1 in 10 retailers facing imminent collapse as economic damage accumulates
One in ten businesses in the wholesale and retail sector (9%) are facing imminent collapse as they state they will not survive another month of the lockdown, according to the latest wave of the Opinium-Cebr Business Distress Tracker.
Further to this, the long-term damage to the economy continues to accumulate as the time that businesses anticipate they will need to recover from the crisis is now 28 weeks. This is a 3 week increase since the last Tracker, just a fortnight ago, and suggests the longer the lockdown persists, the longer it will take for businesses to rebuild.
Business Distress Tracker topline results
- Despite the damage that is piling up, there is a glimmer of hope that some businesses have made it through the lowest point of the coronavirus crisis, as more than two-fifths (41%) reported a positive outlook for the next 12 months. This is the first time during the crisis that the number of businesses with a positive assessment of future conditions has outweighed the number with a negative assessment.
- However, even though there are improvements in sentiment, conditions remain extremely challenging by any historical standard, and more than half a million (510,000) businesses are at a high risk of entering insolvency.
- The severity of the crisis varies between sectors. While, nearly one in ten (9%) businesses in the wholesale & retail sector state that they will not survive another month of the lockdown, manufacturers appear more resilient.
The Opinium-Cebr Business Distress Tracker checks the pulse of the UK business community on a fortnightly basis, as firms across the country grapple with the unprecedented challenges brought about by the coronavirus crisis. The Tracker is based on a survey of 500 business across the country, representing a broad range of industries and business sizes.
James Endersby, CEO at Opinium said “We are all going through the most immensely challenging time and all businesses are doing their best to keep their head above water. The good news is that there is no further bad news, with businesses adapting to life in lockdown as best as they can, but it is hard to avoid the large number still facing the risk of insolvency.
“Another ray of hope is that B2C businesses appear to be responding to steadily rising consumer demand by bringing some of their workers back from furlough. However, the incredibly challenging trading conditions across the board means that B2B businesses are yet to see any noticeable improvement in their outlook.”

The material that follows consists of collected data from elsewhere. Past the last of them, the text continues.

(* Without moves of guards the lock does exclude: in every interleaving of
   factory calls and destructions, while a read guard is live there is no
   live write guard and a call of getMutablePtr waits; while a write guard
   is live a call of either factory waits. *)
Lemma exclusion_without_moves sys0 ops sys :
  initial p sys0 →
  move_free ops = true →
  run p ops sys0 = Done sys →
  (live_readers sys ≠ [] →
     live_writers sys = [] ∧ exec p GetMutablePtr sys = Blocked)
  ∧ (live_writers sys ≠ [] →
     live_readers sys = []
     ∧ exec p GetMutablePtr sys = Blocked ∧ exec p GetConstPtr sys = Blocked).
Proof.
  intros Hinit Hfree Hrun.
  destruct (run_consistent _ _ _ Hfree Hrun (initial_consistent _ Hinit))
    as (st & Hm & Hall & Hr & Hw).
  assert (∀ f l, filter (λ sl, live sl && f sl) l ≠ [] → 0 < count f l) as Hpos.
  { intros f l Hne. destruct (filter _ l) as [|x l'] eqn:Hfl; [done|].
    assert (x ∈ filter (λ sl, live sl && f sl) l) as Hx by (rewrite Hfl; left).
    apply list_elem_of_filter in Hx as [Hx Hin].
    apply (count_elem f l x Hin). apply andb_prop_elim in Hx as [_ Hx].
    by apply Is_true_eq_true. }
  split; intros Hne%Hpos.
  - destruct st as [n [|]]; simpl in *; [lia|].
    split; [by apply count_none|].
    rewrite getMutablePtr_unfold, Hm. unfold Mutex.is_free. simpl.
    destruct n; [lia|done].
  - destruct st as [n [|]]; simpl in *; [|lia]. destruct Hw as [_ ->].
    split; [apply count_none; lia|].
    by rewrite getMutablePtr_unfold, getConstPtr_unfold, Hm.
Qed.

End Invariants.

(** C7, counterexample: a write guard move-constructed from a guard that
    was already moved from evaluates to false although nothing was ever
    moved from it. *)
Lemma null_guard_never_moved_from :
  ¬ (∀ ops sys sl,
       Guards.run Example.result ops start = Done sys →
       sl ∈ Guards.guards sys →
       Guards.evaluates (Guards.held sl) = false →
       Guards.moved sl = true).
Proof.
  intros Hclaim.
  assert (∃ sys sl,
    Guards.run Example.result [Guards.GetMutablePtr; Guards.Move 0; Guards.Move 0] start
    = Done sys
    ∧ Guards.guards sys !! 2 = Some sl
    ∧ Guards.evaluates (Guards.held sl) = false
    ∧ Guards.moved sl = false) as (sys & sl & Hrun & Hl & He & Hmv).
  { eexists _, _. split; [vm_compute; reflexivity|]. by vm_compute. }
  specialize (Hclaim _ _ sl Hrun (list_elem_of_lookup_2 _ _ _ Hl) He). congruence.
Qed.

(** ** The theorems at the demonstration container *)

Lemma get_of_default_constructed_example :
  ∃ s, Protected.get Example.result Example.defaulted = Done (Example.Build 0 0, s).
Proof. eexists. vm_compute. reflexivity. Qed.

Lemma set_then_get_witness :
  objects Example.defaulted !! Example.temporary = Some (Example.Build 42 69)
  ∧ objects Example.defaulted !! Protected.value_ Example.result = Some (Example.Build 0 0)
  ∧ mutexes Example.defaulted !! Protected.mutex_ Example.result = Some Mutex.unlocked
  ∧ ∃ s' s'', Protected.set Example.result Example.temporary Example.defaulted = Done (tt, s')
      ∧ Protected.get Example.result s' = Done (Example.Build 42 69, s'').
Proof.
  assert (objects Example.defaulted !! Example.temporary = Some (Example.Build 42 69))
    as Hv by (vm_compute; reflexivity).
  assert (objects Example.defaulted !! Protected.value_ Example.result
          = Some (Example.Build 0 0)) as Hp by (vm_compute; reflexivity).
  assert (mutexes Example.defaulted !! Protected.mutex_ Example.result
          = Some Mutex.unlocked) as Hm by (vm_compute; reflexivity).
  split; [exact Hv|]. split; [exact Hp|]. split; [exact Hm|].
  destruct (set_then_get Example.result Example.temporary _ _ _ Hv (mk_is_Some _ _ Hp) Hm)
    as (_ & Hfree & _ & Hget).
  destruct (Hfree eq_refl) as [s' Hset]. exists s'.
  destruct (Hget s' Hset) as (_ & s'' & Hs''). exists s''. split; assumption.
Defined.

Lemma set_rvalue_leaves_argument_witness :
  objects Example.defaulted !! Example.temporary = Some (Example.Build 42 69)
  ∧ ∃ s', Protected.set_rvalue Example.result Example.temporary Example.defaulted = Done (tt, s')
      ∧ objects s' !! Example.temporary = Some (Example.Build 42 69)
      ∧ objects s' !! Protected.value_ Example.result = Some (Example.Build 42 69).
Proof.
  assert (objects Example.defaulted !! Example.temporary = Some (Example.Build 42 69))
    as Hv by (vm_compute; reflexivity).
  split; [exact Hv|].
  apply (set_rvalue_leaves_argument Example.result Example.temporary _ Example.defaulted Hv).
  - exists (Example.Build 0 0). vm_compute. reflexivity.
  - vm_compute. reflexivity.
Defined.

Lemma get_copy_is_independent_witness :
  ∃ s1, Protected.copy_out Example.result 4%positive Example.constructed
        = Done (Example.Build 42 69, s1)
    ∧ ∃ s2, Protected.assign_through_guard Example.result (Example.Build 68 69) s1 = Done (tt, s2)
        ∧ objects s2 !! Protected.value_ Example.result = Some (Example.Build 68 69)
        ∧ objects s2 !! 4%positive = Some (Example.Build 42 69).
Proof.
  destruct (get_copy_is_independent Example.result 4%positive (Example.Build 42 69)
              Example.constructed) as (s1 & Hcopy & _ & _ & Hguard).
  - vm_compute. discriminate.
  - vm_compute. reflexivity.
  - vm_compute. reflexivity.
  - exists s1. split; [exact Hcopy|]. exact (Hguard (Example.Build 68 69)).
Defined.

Lemma scope_exit_releases_once_witness :
  (∃ s3, read_scope Example.result Example.reading_body Example.constructed
         = Done (returned (Example.Build 42 69), s3)
     ∧ log s3 = [(Protected.mutex_ Example.result, Mutex.lock_shared);
                 (Protected.mutex_ Example.result, Mutex.unlock_shared)])
  ∧ (∃ s3, write_scope Example.result Example.throwing_body Example.constructed
           = Done (threw tt, s3)
     ∧ log s3 = [(Protected.mutex_ Example.result, Mutex.lock);
                 (Protected.mutex_ Example.result, Mutex.unlock)]).
Proof.
  destruct (scope_exit_releases_once (A := Example.Point) (E := unit)
              Example.result Example.constructed) as (_ & _ & Hread & Hwrite).
  split.
  - edestruct (Hread Example.reading_body) as (_ & s3 & _ & Hscope & Hlog & _).
    + vm_compute. reflexivity.
    + vm_compute. reflexivity.
    + vm_compute. reflexivity.
    + exists s3. split; [exact Hscope|]. rewrite Hlog. vm_compute. reflexivity.
  - edestruct (Hwrite Example.throwing_body) as (_ & s3 & _ & Hscope & Hlog & _).
    + vm_compute. reflexivity.
    + vm_compute. reflexivity.
    + vm_compute. reflexivity.
    + exists s3. split; [exact Hscope|]. rewrite Hlog. vm_compute. reflexivity.
Defined.

Lemma guard_boolean_state_witness :
  ∃ sys, Guards.run Example.result [Guards.GetMutablePtr; Guards.Move 0; Guards.Move 0] start
         = Done sys
    ∧ ∀ sl, sl ∈ Guards.guards sys →
        Guards.evaluates (Guards.held sl) = false →
        Guards.moved sl = true ∨ Guards.from_null sl = true.
Proof.
  eexists. split; [vm_compute; reflexivity|].
  intros sl Hsl.
  refine (proj2 (proj1 (guard_boolean_state Example.result start
            [Guards.GetMutablePtr; Guards.Move 0; Guards.Move 0] _ _ _) sl Hsl)).
  - reflexivity.
  - vm_compute. reflexivity.
Defined.

Lemma exclusion_without_moves_example :
  ∃ sys, Guards.run Example.result
           [Guards.GetConstPtr; Guards.GetConstPtr; Guards.Destroy 0] start = Done sys
    ∧ Guards.exec Example.result Guards.GetMutablePtr sys = Blocked.
Proof.
  eexists. split; [vm_compute; reflexivity|].
  refine (proj2 (proj1 (exclusion_without_moves Example.result start
            [Guards.GetConstPtr; Guards.GetConstPtr; Guards.Destroy 0] _ _ _ _) _)).
  - repeat split; vm_compute; eauto.
  - reflexivity.
  - vm_compute. reflexivity.
  - vm_compute. discriminate.
Defined.

(** * Further properties of the code *)

Section MoreAccessors.
Context {T : Type} `{Value T}.
Implicit Types (s : State T) (this p : Protected.t) (v w : T).

(** X1: [get()] is read-only: when it returns, the value is the payload, no
    object and no lock has changed, and the only trace is its pair of
    shared lock calls. *)
Theorem get_changes_nothing this s v s' :
  Protected.get this s = Done (v, s') →
  objects s !! Protected.value_ this = Some v
  ∧ objects s' = objects s
  ∧ mutexes s' = mutexes s
  ∧ log s' = log s ++ Protected.shared_lock_unlock this.
Proof.
  rewrite get_unfold.
  destruct (mutexes s !! Protected.mutex_ this) as [st|]; [|done].
  destruct (Mutex.writer st); [done|].
  destruct (objects s !! Protected.value_ this) as [u|]; [|done].
  by intros [= <- <-].
Qed.

(** X2: [set] (either overload) changes the payload and nothing else: the
    payload becomes the argument's value, every other object keeps its
    value, the lock is as before, and the trace is one lock/unlock pair. *)
Theorem set_changes_only_payload this value s s' :
  Protected.set this value s = Done (tt, s') ∨ Protected.set_rvalue this value s = Done (tt, s') →
  is_Some (objects s !! value)
  ∧ objects s' !! Protected.value_ this = objects s !! value
  ∧ (∀ a, a ≠ Protected.value_ this → objects s' !! a = objects s !! a)
  ∧ mutexes s' = mutexes s
  ∧ mutexes s !! Protected.mutex_ this = Some Mutex.unlocked
  ∧ log s' = log s ++ Protected.lock_unlock this.
Proof.
  intros Hset. assert (Protected.set this value s = Done (tt, s')) as Hs by (by destruct Hset).
  clear Hset. rewrite set_unfold in Hs.
  destruct (mutexes s !! Protected.mutex_ this) as [st|] eqn:Hm; [|done].
  destruct (Mutex.is_free st) eqn:Hfree; [|done].
  destruct (objects s !! value) as [v|] eqn:Hv; [|done].
  destruct (objects s !! Protected.value_ this) as [u|]; [|done].
  injection Hs as <-. simpl. split; [eauto|]. split; [by rewrite lookup_insert_eq|].
  split; [intros a Ha; by rewrite lookup_insert_ne|]. split; [done|]. split; [|done].
  destruct st as [n [|]]; [done|]. by destruct n.
Qed.

(* one call of set on a free lock *)
Lemma set_free this value v s :
  mutexes s !! Protected.mutex_ this = Some Mutex.unlocked →
  is_Some (objects s !! Protected.value_ this) →
  objects s !! value = Some v →
  Protected.set this value s
  = Done (tt, mkState (mutexes s) (<[Protected.value_ this := v]> (objects s))
                      (log s ++ Protected.lock_unlock this)).
Proof. intros Hm [u Hu] Hv. by rewrite set_unfold, Hm, Hv, Hu. Qed.

(** X3: the last [set] wins: after a sequence of [set] calls, each completed
    before the next, on a free lock, the payload is the value of the last
    argument, the lock is free again, and [get()] returns that value. *)
Theorem last_set_wins this args last v s :
  mutexes s !! Protected.mutex_ this = Some Mutex.unlocked →
  is_Some (objects s !! Protected.value_ this) →
  Forall (λ a, a ≠ Protected.value_ this ∧ is_Some (objects s !! a)) args →
  last ≠ Protected.value_ this →
  objects s !! last = Some v →
  ∃ s' s'', set_each this (args ++ [last]) s = Done (tt, s')
    ∧ objects s' !! Protected.value_ this = Some v
    ∧ mutexes s' = mutexes s
    ∧ Protected.get this s' = Done (v, s'').
Proof.
  revert s. induction args as [|a args IH]; intros s Hm Hp Hargs Hne Hlast; simpl.
  - monad_unfold. rewrite (set_free _ _ v) by done. simpl.
    eexists _, _. split; [reflexivity|]. simpl. rewrite lookup_insert_eq.
    split; [done|]. split; [done|].
    rewrite get_unfold. simpl. by rewrite Hm, lookup_insert_eq.
  - apply Forall_cons in Hargs as [[Ha [u Hu]] Hargs].
    monad_unfold. rewrite (set_free _ _ u) by done.
    edestruct (IH (mkState (mutexes s) (<[Protected.value_ this := u]> (objects s))
                           (log s ++ Protected.lock_unlock this)))
      as (s' & s'' & Hrun & Hpay & Hmx & Hget); simpl.
    + done.
    + rewrite lookup_insert_eq. eauto.
    + eapply Forall_impl; [exact Hargs|]. intros b [Hb Hsome]. split; [done|].
      by rewrite lookup_insert_ne.
    + done.
    + by rewrite lookup_insert_ne.
    + monad_unfold. eexists _, _. split; [exact Hrun|]. done.
Qed.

Pablo Shah, senior economist at Cebr said “The latest results of the Tracker show that long-term damage to the economy is stacking up. Businesses now anticipate needing 28 weeks after restrictions are lifted to return to pre-crisis levels of production – 3 weeks longer than in the previous edition of the Tracker. Meanwhile – at more than half a million – the estimated number of businesses at high risk of insolvency remains alarmingly high.
“With that being said – while present conditions remain challenging to the extreme – the survey results suggest that we could perhaps be starting to see some break in the clouds. More than two in five companies now describe their prospects for the next 12 months as positive, while assessments of current trading conditions have also picked up marginally.”